The First Shaka

A moment that will warm the heart of all is the moment you receive your first shaka. With so much yet to learn and understand, we find ourselves constantly checking ourselves for violations of cultural norms. This may technically be the US, but it's not the same in many ways. For example, stopping traffic to let those on side streets turn even on the busiest of streets.

This is how I earned my first shaka in Maui. Gone are the days of waiting impatiently to turn onto a traffic riddled street. Drivers going both directions will stop traffic to let the turning car join the flow. This is not always as easy as it sounds for a driver new to Maui roads. Traffic can be insistent and move fast.

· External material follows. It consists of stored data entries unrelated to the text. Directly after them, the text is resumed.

Ltac calm_step :=
  lazymatch goal with
  | |- calm (mret _) => apply calm_ret
  | |- calm skip => apply calm_ret
  | |- calm (gdo ?c) => refine (calm_gdo c)
  | |- calm (get_gr id ≫= _) => apply calm_get_id; [intros; reflexivity..|intros ?]
  | |- calm (get_gr _) => apply calm_get; intros; reflexivity
  | |- calm (upd_gr _) => apply calm_upd; intros; reflexivity
  | |- calm (when _ _) => apply calm_when
  | |- calm (_ ≫= _) => apply calm_bind; [|intros ?]
  | |- calm (if ?b then _ else _) => destruct b
  | |- calm (match ?x with _ => _ end) => destruct x
  | |- calm (let _ := _ in _) => cbv zeta
  | |- calm ?m => let f := head_of m in unfold f
  end.
Ltac calm := repeat calm_step.

Section GreeterRun.
Context `{Desk}.

Definition GreeterInv (w : Screen) : Prop :=
  length (g_ipc_buf (gr w)) = 4096%nat ∧ 0 ≤ g_ipc_buf_len (gr w) < 4096.

Lemma calm_line line : calm (handle_ipc_line line).
Proof. calm. Qed.

Lemma calm_handle_all ls : calm (handle_all handle_ipc_line ls).
Proof.
  induction ls as [|l ls IH]; cbn [handle_all]; [apply calm_ret|].
  apply calm_bind; [apply calm_when, calm_line|done].
Qed.

Lemma calm_safe {A} (m : gprog A) : calm m → safely GreeterInv m.
Proof.
  intros [[Hb _] Hm] w [Hl Hn]. specialize (Hb (g_ipc_buf (gr w)) w). specialize (Hm w).
  assert (E1 : set_lb (g_ipc_buf (gr w)) w = w) by exact (lb_set_same w). rewrite E1 in Hb.
  unfold wp in *. destruct (m w) as [a w'|]; [|done].
  injection Hb as Hb. split; [rewrite Hb; exact Hl|]. cbn in Hm. by rewrite Hm.
Qed.
(* ===== verification/SessCore.v ===== *)
(** * isde-session: state, calls and child supervision
      (platform/common/session/session.h, child.c, autostart.c)

    The session manager's state, the calls it makes with their oracle, the list
    of children with its respawn policy, and the autostart entries. *)

From S2P Require Import Prelude.
From S2P Require Import CString.
From S2P Require Import CFloat.
From S2P Require Import DesktopEntry.
Open Scope Z_scope.

Definition RAPID_CRASH_WINDOW_MS : Z := 5000.
Definition MAX_RAPID_CRASHES : Z := 5.
Definition BASE_RETRY_DELAY_MS : Z := 1000.
Definition MAX_RETRY_DELAY_MS : Z := 60000.

Definition SIGKILL : Z := 9.
Definition SIGTERM : Z := 15.

Inductive LidAction := LID_ACTION_SUSPEND | LID_ACTION_HIBERNATE | LID_ACTION_LOCK | LID_ACTION_NOTHING.
Inductive BgMode := BG_MODE_SOLID | BG_MODE_IMAGE.

Record Child := mkChild {
  pid : Z;
  command : text;
  respawn : bool;
  is_wm : bool;
  is_panel : bool;
  start_ms : Z;
  rapid_crashes : Z
}.
#[export] Instance child_eta : RecEta Child := Build_RecEta _ (fun c =>
  mkChild (pid c) (command c) (respawn c) (is_wm c) (is_panel c) (start_ms c) (rapid_crashes c)).

Record PendingRespawn := mkPending {
  p_command : text;
  p_is_wm : bool;
  p_is_panel : bool;
  p_rapid_crashes : Z;
  deadline_ms : Z
}.

(** [server_context], [dbus], [system_bus], [session_bus]: is there a connection?
    [command_object]: is the object of the command service registered with the bus? *)
Record Session := mkSession {
  wm_command : option text;
  panel_command : option text;
  fm_command : option text;
  children : list Child;
  pending_respawns : list PendingRespawn;
  autostart : list (text * bool);
  server_context : bool;
  sigchld_pipe : Z * Z;
  check_deadline_ms : Z;
  idle_deadline_ms : Z;
  idle_suspend_sec : Z;
  screen_off_sec : Z;
  lid_action : LidAction;
  idle_lock_sec : Z;
  bg_mode : BgMode;
  bg_color : Z;
  bg_image_path : option text;
  confirm_pid : Z;
  death_pipe : Z * Z;
  dbus : bool;
  system_bus : bool;
  session_bus : bool;
  command_object : bool;
  inhibit_cookies : list Z;
  inhibit_owners : list text;
  inhibit_count : Z;
  next_cookie : Z;
  reload_appearance : bool;
  reload_display : bool;
  reload_power : bool;
  reload_background : bool;
  confirm_action : text;
  running : bool
}.
#[export] Instance session_eta : RecEta Session := Build_RecEta _ (fun s =>
  mkSession (wm_command s) (panel_command s) (fm_command s) (children s) (pending_respawns s)
    (autostart s) (server_context s) (sigchld_pipe s) (check_deadline_ms s) (idle_deadline_ms s)
    (idle_suspend_sec s) (screen_off_sec s) (lid_action s) (idle_lock_sec s) (bg_mode s) (bg_color s)
    (bg_image_path s) (confirm_pid s) (death_pipe s) (dbus s) (system_bus s) (session_bus s)
    (command_object s) (inhibit_cookies s) (inhibit_owners s) (inhibit_count s) (next_cookie s)
    (reload_appearance s) (reload_display s) (reload_power s) (reload_background s)
    (confirm_action s) (running s)).

(** ** Calls *)

Inductive wstatus := Exited (code : Z) | Signaled (sig : Z).

(** A parsed configuration: the sub-tables, by name, with their strings and integers. *)
Record table := mkTable { c_string : text → option text; c_int : text → option Z }.
Definition config : Type := text → option table.

Inductive sreply := CookieReply (cookie : Z) | EmptyReply | LimitsExceeded.

(** What a forked child is for: a shell command, or the confirmation overlay. *)
Inductive sproc := Shell (command : text) | Confirm (action : text).

Inductive scall :=
  | Now | Sleep (ms : Z)
  | Getenv (name : text) | Setenv (name value : text) | Unsetenv (name : text)
  | SFork (p : sproc) | Exec (path : text) (argv : list text) | Exit (code : Z)
  | ReapAll                                    (* waitpid(-1, WNOHANG) until it finds none *)
  | WaitNoHang (pid : Z) | WaitBlock (pid : Z) | Kill (pid sig : Z) | KillGroup (sig : Z)
  | SetScaling (percent : Z) | LoadConfig | MakePipe | CloseFd (fd : Z) | Access (path : text)
  | ReadFile (path : text) | ReadDir (path : text)
  | Connect | Disconnect | Dpms (standby suspend off : Z) | ScreenSaver (timeout : Z)
  | IdleTime | PointerControl (num threshold : Z) (do_acc do_thr : bool) | KeyRepeat (delay interval : Z)
  | PublishTheme | ThemeReload | PaintSolid (color : Z) | PaintImage (path : text)
  | EwmhInit | ClientList | RequestClose (w : Z)
  | SettingsBus | SettingsFree | SystemBus | SessionBus | RequestName (name : text) | BusUnref
  | DmCall (method : text) | Reply (r : sreply)
  | Poll (timeout : Z).

Definition sresult (c : scall) : Type :=
  match c with
  | Now => Z
  | Getenv _ => option text
  | SFork _ => option positive
  | Exec _ _ => bool
  | ReapAll => list (positive * wstatus)
  | WaitNoHang _ => option wstatus
  | LoadConfig => option config
  | MakePipe => option (Z * Z)
  | Access _ => bool
  | ReadFile _ => option text
  | ReadDir _ => option (list text)
  | Connect => bool
  | IdleTime => option Z
  | PaintImage _ => bool
  | EwmhInit => bool
  | ClientList => list Z
  | SettingsBus | SystemBus | SessionBus | RequestName _ => bool
  | _ => unit
  end.

Class Host := host : ∀ (h : list scall) (c : scall), sresult c.

(** A forked child: what it is for and its calls. *)
Record World := mkWorld { ses : Session; calls : list scall; forked : list (sproc * list scall) }.
#[export] Instance sworld_eta : RecEta World := Build_RecEta _ (fun w =>
  mkWorld (ses w) (calls w) (forked w)).

Abbreviation sprog := (prog World).

Definition call `{Host} (c : scall) : sprog (sresult c) := fun w =>
  Ok (host (calls w) c) (w <| calls := c :: calls w |>).
Definition get_s {A} (f : Session → A) : sprog A := gets (fun w => f (ses w)).
Definition upd_s (f : Session → Session) : sprog unit := modify (fun w => w <| ses := f (ses w) |>).

Notation "p =: v" := (upd_s (fun s : Session => s <| p := v |>))
  (at level 70, no associativity) : c_scope.

#[export] Instance session_files `{Host} : FileSystem World := {|
  read_file p := call (ReadFile p);
  read_dir p := call (ReadDir p)
|}.

(** [fork] in the parent: the pid, or [-1]; the child runs on a copy. *)
Definition fork `{Host} (p : sproc) (child : sprog unit) : sprog Z := fun w =>
  let w1 := w <| calls := SFork p :: calls w |> in
  match host (calls w) (SFork p) with
  | None => Ok (-1) w1
  | Some n =>
    match child w1 with
    | Ok _ w2 =>
      let own := take (length (calls w2) - length (calls w1)) (calls w2) in
      Ok (Z.pos n) (w1 <| forked := (p, own) :: forked w1 |>)
    | Fault f => Fault f
    end
  end.

Fixpoint for_each {A} (l : list A) (body : A → sprog unit) : sprog unit :=
  match l with
  | [] => skip
  | x :: l' => body x;; for_each l' body
  end.

Section Child.
Context `{Host}.

Definition now_ms : sprog Z := call Now.

(** ** child.c *)

Definition spawn_child (cmd : text) : sprog unit :=
  d ← get_s death_pipe;
  when (0 <=? snd d) (call (CloseFd (snd d)));;
  ok ← call (Exec (str "/bin/sh") [str "sh"; str "-c"; cmd]);
  when (negb ok) (call (Exit 127)).

(** [child_spawn] and the assignments of its callers to the new child: whether it
    is the panel and its count of crashes.  The result tells whether there is a child. *)
Definition child_spawn (cmd : text) (resp wm panel : bool) (crashes : Z) : sprog bool :=
  p ← fork (Shell cmd) (spawn_child cmd);
  if p <? 0 then mret false
  else
    t ← now_ms;
    upd_s (fun s => s <| children := mkChild p cmd resp wm panel t crashes :: children s |>);;
    mret true.

Definition child_find_pid (p : Z) (l : list Child) : option Child :=
  find (fun c => pid c =? p) l.

(** The child that [child_find_pid] has found is taken out of the list. *)
Fixpoint remove_pid (p : Z) (l : list Child) : list Child :=
  match l with
  | [] => []
  | c :: l' => if pid c =? p then l' else c :: remove_pid p l'
  end.
Definition child_remove (c : Child) : sprog unit :=
  upd_s (fun s => s <| children := remove_pid (pid c) (children s) |>).

(** [BASE_RETRY_DELAY_MS << (crashes - 1)], capped. *)
Definition retry_delay (crashes : Z) : Z :=
  Z.min MAX_RETRY_DELAY_MS (Z.shiftl BASE_RETRY_DELAY_MS (crashes - 1)).

(** A child that is to be respawned: at once, later or not at all. *)
Definition respawn_child (c : Child) : sprog unit :=
  t ← now_ms;
  let crashes := if t - start_ms c <? RAPID_CRASH_WINDOW_MS then rapid_crashes c + 1 else 0 in
  if MAX_RAPID_CRASHES <=? crashes then child_remove c
  else if 0 <? crashes then
    t' ← now_ms;
    upd_s (fun s => s <| pending_respawns :=
      mkPending (command c) (is_wm c) (is_panel c) crashes (t' + retry_delay crashes)
        :: pending_respawns s |>);;
    child_remove c
  else
    child_remove c;;
    child_spawn (command c) true (is_wm c) (is_panel c) 0;;
    skip.

Definition reap_one (ps : positive * wstatus) : sprog unit :=
  s ← get_s id;
  match child_find_pid (Z.pos (fst ps)) (children s) with
  | None => skip
  | Some c => if respawn c && running s then respawn_child c else child_remove c
  end.

Definition child_reap : sprog unit :=
  ps ← call ReapAll;
  for_each ps reap_one.

(** The pending respawns whose time has come, in list order; the others stay. *)
Fixpoint respawn_due (now : Z) (todo : list PendingRespawn) : sprog unit :=
  match todo with
  | [] => skip
  | p :: todo' =>
    if now <? deadline_ms p then
      upd_s (fun s => s <| pending_respawns := pending_respawns s ++ [p] |>);;
      respawn_due now todo'
    else
      child_spawn (p_command p) true (p_is_wm p) (p_is_panel p) (p_rapid_crashes p);;
      respawn_due now todo'
  end.

(** The list is walked with a pointer to the link; spawning does not touch it. *)
Definition child_process_pending_respawns : sprog unit :=
  now ← now_ms;
  todo ← get_s pending_respawns;
  pending_respawns =: [];;
  respawn_due now todo.

Fixpoint earliest (e : Z) (l : list PendingRespawn) : Z :=
  match l with
  | [] => e
  | p :: l' => earliest (if (e <? 0) || (deadline_ms p <? e) then deadline_ms p else e) l'
  end.
Definition child_next_respawn_deadline (s : Session) : Z := earliest (-1) (pending_respawns s).

Definition restart_ui_children : sprog unit :=
  cs ← get_s children;
  for_each cs (fun c => when (is_wm c || is_panel c) (call (Kill (pid c) SIGTERM))).

(** ** autostart.c *)

Definition add_entry (cmd : text) (resp : bool) : sprog unit :=
  upd_s (fun s => s <| autostart := autostart s ++ [(cmd, resp)] |>).

Definition rstrip (t : text) : text := rev (skip_space (rev t)).

(** The entry of a line of the autostart file, if it has one. *)
Definition autostart_entry (line : text) : option (text * bool) :=
  match skip_space (rstrip (cstr line)) with
  | [] => None
  | c :: p =>
    if decide (c = "#"%char) then None
    else if decide (c = "@"%char) then
      match skip_space p with [] => None | p' => Some (p', true) end
    else Some (c :: p, false)
  end.

Fixpoint autostart_lines (lines : list text) : sprog unit :=
  match lines with
  | [] => skip
  | l :: ls =>
    match autostart_entry l with Some (cmd, r) => add_entry cmd r | None => skip end;;
    autostart_lines ls
  end.

(** The result tells whether there is such a file. *)
Definition autostart_load (path : text) : sprog bool :=
  f ← call (ReadFile path);
  match f with
  | None => mret false
  | Some file => autostart_lines (fgets_lines 1023 [] file);; mret true
  end.

Definition add_desktop_entry (e : IsdeDesktopEntry) : sprog unit :=
  when (isde_desktop_should_show e (str "ISDE"))
    match e_exec e with Some x => add_entry x false | None => skip end.

Definition autostart_dir (dir : text) : sprog unit :=
  es ← isde_desktop_scan_dir dir;
  for_each es add_desktop_entry.
End Child.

Unfamiliarity lends itself to a bit of tunnel vision, focus mainly on what's coming ahead. But that's not the way of things here. We're all in this together and we all must do our part. It's not rocket science, it's just kindness.

The shaka is reminiscent of the American Sign Language letter Y, made by extending the thumb and pinky out while curling the three middle fingers in. See the creepy YouTube video here for a demonstration. It is often used in water sport communities, specifically surfers. Theories abound regarding origin. Local lore attributes the shaka to Hamana Kalili. He lost his three middle fingers in an accident at the Kahuku Sugar Mill. Unable to continue his duties at the mill, Kalili took a job working security for the sugar train. The youth in the area often used the train as a means of free transport from town to town. When they could get away with it with the watchful eye of Kalili roaming about, that is. Kids began using the shaka to signal the all clear, mimicking Kalili's three missing fingers.

Some have attributed the shaka to visiting whalers who may have used the gesture to signal a successful outing. Others have said the origins lie in World War II when it was used to signify "V" for victory. Regardless of its origins, the meaning today is one of community and friendship. Today, for me, it was the first reassurance that I'm on the path to understanding what it means to live in this wonderful community. I did something right. I can't wait to do it again.